Problem description: Set down exactly the lines below, starting at the one that contains "Definition f2 : float := float_of_int 2." and ending at the one that contains "(** The builtins", with both of those lines included and nothing else.

== Data for the task

(* ===== verification/PyFloat.v ===== *)
(** * Python floats

    A Python [float] (and a numpy [float64]) is an IEEE 754 binary64 number, here
    the standard library's [spec_float] at precision 53.  Comparisons are those
    of IEEE 754: every comparison with a NaN is false.  The one operation of the
    platform's C library the program uses, [pow], and the builtin [sum] over
    floats (a plain left-to-right sum up to Python 3.11, a compensated one from
    3.12) are the members of the class [PyMath]. *)

From Stdlib Require Import SpecFloat.
From S2P Require Import Prelude.

Abbreviation float := spec_float.

Definition fprec : Z := 53.
Definition femax : Z := 1024.

(** Round the integer [m] times two to the [e] to the nearest float. *)
Definition fround (m e : Z) : float := binary_normalize fprec femax m e false.

Definition float_of_int (z : Z) : float := fround z 0.

Definition fadd (x y : float) : float := SFadd fprec femax x y.
Definition fsub (x y : float) : float := SFsub fprec femax x y.
Definition fmul (x y : float) : float := SFmul fprec femax x y.
Definition fdiv (x y : float) : float := SFdiv fprec femax x y.
Definition fopp (x : float) : float := SFopp x.

Definition fltb (x y : float) : bool := SFltb x y.
Definition fleb (x y : float) : bool := SFleb x y.
Definition feqb (x y : float) : bool := SFeqb x y.

Definition f0 : float := S754_zero false.
Definition f1 : float := float_of_int 1.
Definition f2 : float := float_of_int 2.

Definition isnan (x : float) : bool := match x with S754_nan => true | _ => false end.
Definition isinf (x : float) : bool := match x with S754_infinity _ => true | _ => false end.
Definition isfinite (x : float) : bool := negb (isnan x) && negb (isinf x).

(** The builtins [max(x, y)] and [min(x, y)]: the first argument unless the
    second one compares strictly better. *)
Definition fmax (x y : float) : float := if fltb x y then y else x.
Definition fmin (x y : float) : float := if fltb y x then y else x.

(** The float nearest to [m] times ten to the [e]. *)
Definition decimal_float (m e : Z) : float :=
  match m with
  | Z.pos p =>
      if (0 <=? e)%Z then fround (Z.pos p * 10 ^ e) 0
      else
        let '(q, x, l) := SFdiv_core_binary fprec femax (Z.pos p) 0 (10 ^ (- e)) 0 in
        binary_round_aux fprec femax false q x l
  | _ => f0
  end.

Class PyMath := {
  fpow : float → float → float;   (* x ** y *)
  fsum : list float → float       (* sum(xs) *)
}.

(** ** The order of floats *)

(** A float that is not a NaN has a position in a lexicographic order. *)
Definition frank (x : float) : Z * Z * Z :=
  match x with
  | S754_nan => (0, 0, 0)
  | S754_zero _ => (0, 0, 0)
  | S754_infinity s => ((if s then -2 else 2), 0, 0)
  | S754_finite s m e => if s then (-1, - e, Z.neg m) else (1, e, Z.pos m)
  end%Z.

Definition lex_lt (p q : Z * Z * Z) : Prop :=
  let '(a1, a2, a3) := p in let '(c1, c2, c3) := q in
  (a1 < c1 ∨ a1 = c1 ∧ (a2 < c2 ∨ a2 = c2 ∧ a3 < c3))%Z.

Lemma fltb_frank (x y : float) :
  isnan x = false → isnan y = false →
  fltb x y = true ↔ lex_lt (frank x) (frank y).
Proof.
  intros Hx Hy.
  destruct x as [[]|[]| |[] m e], y as [[]|[]| |[] m' e']; try discriminate;
    unfold fltb, SFltb, SFcompare, lex_lt, frank;
    try (split; (done || lia)).
  - destruct (Z.compare_spec e e'), (Pos.compare_spec m m'); simpl;
      rewrite ?Pos.compare_cont_spec; simpl;
      try (destruct (Pos.compare_spec m m')); simpl; split; (done || lia).
  - destruct (Z.compare_spec e e'), (Pos.compare_spec m m'); simpl;
      rewrite ?Pos.compare_cont_spec; simpl;
      try (destruct (Pos.compare_spec m m')); simpl; split; (done || lia).
Qed.

Lemma fltb_nan (x y : float) : fltb x y = true → isnan x = false ∧ isnan y = false.
Proof. destruct x, y; by simpl. Qed.

Lemma fltb_irrefl (x : float) : fltb x x = false.
Proof.
  destruct (isnan x) eqn:Hx; [by destruct x|].
  destruct (fltb x x) eqn:H; [|done].
  apply fltb_frank in H; [|done..]. destruct (frank x) as [[]]; simpl in H; lia.
Qed.

Lemma fltb_trans (x y z : float) :
  fltb x y = true → fltb y z = true → fltb x z = true.
Proof.
  intros Hxy Hyz. pose proof (fltb_nan _ _ Hxy) as [Hx Hy].
  pose proof (fltb_nan _ _ Hyz) as [_ Hz].
  apply fltb_frank in Hxy, Hyz; [|done..]. apply fltb_frank; [done..|].
  destruct (frank x) as [[]], (frank y) as [[]], (frank z) as [[]]; simpl in *; lia.
Qed.

Lemma fltb_asym (x y : float) : fltb x y = true → fltb y x = false.
Proof.
  intros Hxy. destruct (fltb y x) eqn:Hyx; [|done].
  pose proof (fltb_trans _ _ _ Hxy Hyx) as H. by rewrite fltb_irrefl in H.
Qed.

(** Without NaNs, incomparability is an equivalence. *)
Lemma fltb_frank_total (x y : float) :
  isnan x = false → isnan y = false →
  fltb x y = false → fltb y x = false → frank x = frank y.
Proof.
  intros Hx Hy H1 H2.
  destruct (decide (lex_lt (frank x) (frank y))) as [H|H].
  { apply fltb_frank in H; [congruence|done..]. }
  destruct (decide (lex_lt (frank y) (frank x))) as [H'|H'].
  { apply fltb_frank in H'; [congruence|done..]. }
  destruct (frank x) as [[x1 x2] x3], (frank y) as [[y1 y2] y3]; simpl in *.
  repeat f_equal; lia.
Qed.

Lemma isnan_fopp (x : float) : isnan (fopp x) = isnan x.
Proof. by destruct x. Qed.

Lemma fltb_fopp (x y : float) : fltb (fopp x) (fopp y) = fltb y x.
Proof.
  destruct (isnan x) eqn:Hx; [destruct x; try done; by destruct y as [[]|[]| |[]]|].
  destruct (isnan y) eqn:Hy; [destruct y; try done; by destruct x as [[]|[]| |[]]|].
  apply eq_true_iff_eq.
  rewrite !fltb_frank by (done || by rewrite isnan_fopp).
  destruct x as [[]|[]| |[] m e], y as [[]|[]| |[] m' e']; simpl; lia.
Qed.

#[export] Hint Resolve fltb_irrefl : core.

(** ** Signs *)

(** A float of sign [s] that is not a nan. *)
Definition signed (s : bool) (x : float) : Prop :=
  match x with
  | S754_zero t | S754_infinity t | S754_finite t _ _ => t = s
  | S754_nan => False
  end.

Lemma iter_pos_inv {A} (P : A → Prop) (f : A → A) (n : positive) (x : A) :
  (∀ y, P y → P (f y)) → P x → P (SpecFloat.iter_pos f n x).
Proof. intros Hf. revert x. induction n; intros x Hx; simpl; auto. Qed.

Lemma shr_nonneg (r : shr_record) (e n : Z) : (0 <= shr_m r)%Z → (0 <= shr_m (shr r e n).1)%Z.
Proof.
  intros Hr. destruct n as [|p|p]; simpl; [done| |done].
  apply (iter_pos_inv (λ r, (0 <= shr_m r)%Z)); [|done].
  intros [[|[q|q|]|q] ? ?]; simpl; lia.
Qed.

Lemma binary_round_aux_signed (s : bool) (m e : Z) (l : location) :
  (0 <= m)%Z → signed s (binary_round_aux fprec femax s m e l).
Proof.
  intros Hm. unfold binary_round_aux, shr_fexp.
  assert (Hloc : ∀ n k, (0 <= n)%Z → (0 <= shr_m (shr_record_of_loc n k))%Z).
  { intros n [|[]] Hn; done. }
  match goal with |- context [shr ?r ?e1 ?n] =>
    pose proof (shr_nonneg r e1 n (Hloc m l Hm)) as H1; destruct (shr r e1 n) as [r1 e1'] end.
  simpl in H1.
  assert (H2 : (0 <= round_nearest_even (shr_m r1) (loc_of_shr_record r1))%Z).
  { unfold round_nearest_even. repeat case_match; lia. }
  match goal with |- context [shr ?r ?e2 ?n] =>
    pose proof (shr_nonneg r e2 n (Hloc _ loc_Exact H2)) as H3; destruct (shr r e2 n) as [r2 e2'] end.
  simpl in H3. destruct (shr_m r2) as [|p|p]; simpl; [done| |lia].
  by destruct (e2' <=? _)%Z.
Qed.

Lemma fdiv_signed (sx sy : bool) (x : float) (m : positive) (e : Z) :
  signed sx x → signed (xorb sx sy) (fdiv x (S754_finite sy m e)).
Proof.
  destruct x as [s|s| |s mx ex]; simpl; try done; intros ->; try done.
  unfold fdiv, SFdiv, SFdiv_core_binary.
  set (m' := match _ with Z0 => _ | _ => _ end).
  assert (Hm' : (0 <= m')%Z).
  { unfold m'. case_match; try lia. apply Z.shiftl_nonneg. lia. }
  pose proof (Z.div_pos m' (Zpos m) Hm' ltac:(lia)) as Hq. unfold Z.div in Hq.
  destruct (Z.div_eucl m' (Zpos m)) as [q r]. by apply binary_round_aux_signed.
Qed.

Lemma signed_true_not_pos (x : float) : signed true x → isnan x = false ∧ fltb f0 x = false.
Proof. by destruct x as [[]|[]| |[] ? ?]. Qed.

Lemma signed_fopp (s : bool) (x : float) : signed s x → signed (negb s) (fopp x).
Proof. destruct x; simpl; try done; by intros ->. Qed.

Lemma fmax0_signed (x : float) : signed false (fmax f0 x).
Proof. unfold fmax. destruct (fltb f0 x) eqn:Hx; [|done]. by destruct x as [[]|[]| |[] ? ?]. Qed.

(** A finite positive float. *)
Lemma finite_positive (x : float) :
  isfinite x = true → fleb x f0 = false → ∃ m e, x = S754_finite false m e.
Proof. destruct x as [[]|[]| |[] m e]; try done. by exists m, e. Qed.

(** ** [int(x)] *)

(** Truncation toward zero; a nan or an infinity raises. *)
Definition float_to_int (x : float) : result Z :=
  match x with
  | S754_zero _ => Ok 0%Z
  | S754_finite s m e =>
      let t := Z.shiftl (Z.pos m) e in Ok (if s then - t else t)%Z
  | S754_infinity _ => raise OtherError "OverflowError"
  | S754_nan => raise ValueError "cannot convert float NaN to integer"
  end.

Example float_to_int_ex : float_to_int (fdiv (float_of_int (-7)) f2) = Ok (-3)%Z.
Proof. reflexivity. Qed.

====

Task answer:
Definition f2 : float := float_of_int 2.

Definition isnan (x : float) : bool := match x with S754_nan => true | _ => false end.
Definition isinf (x : float) : bool := match x with S754_infinity _ => true | _ => false end.
Definition isfinite (x : float) : bool := negb (isnan x) && negb (isinf x).

(** The builtins [max(x, y)] and [min(x, y)]: the first argument unless the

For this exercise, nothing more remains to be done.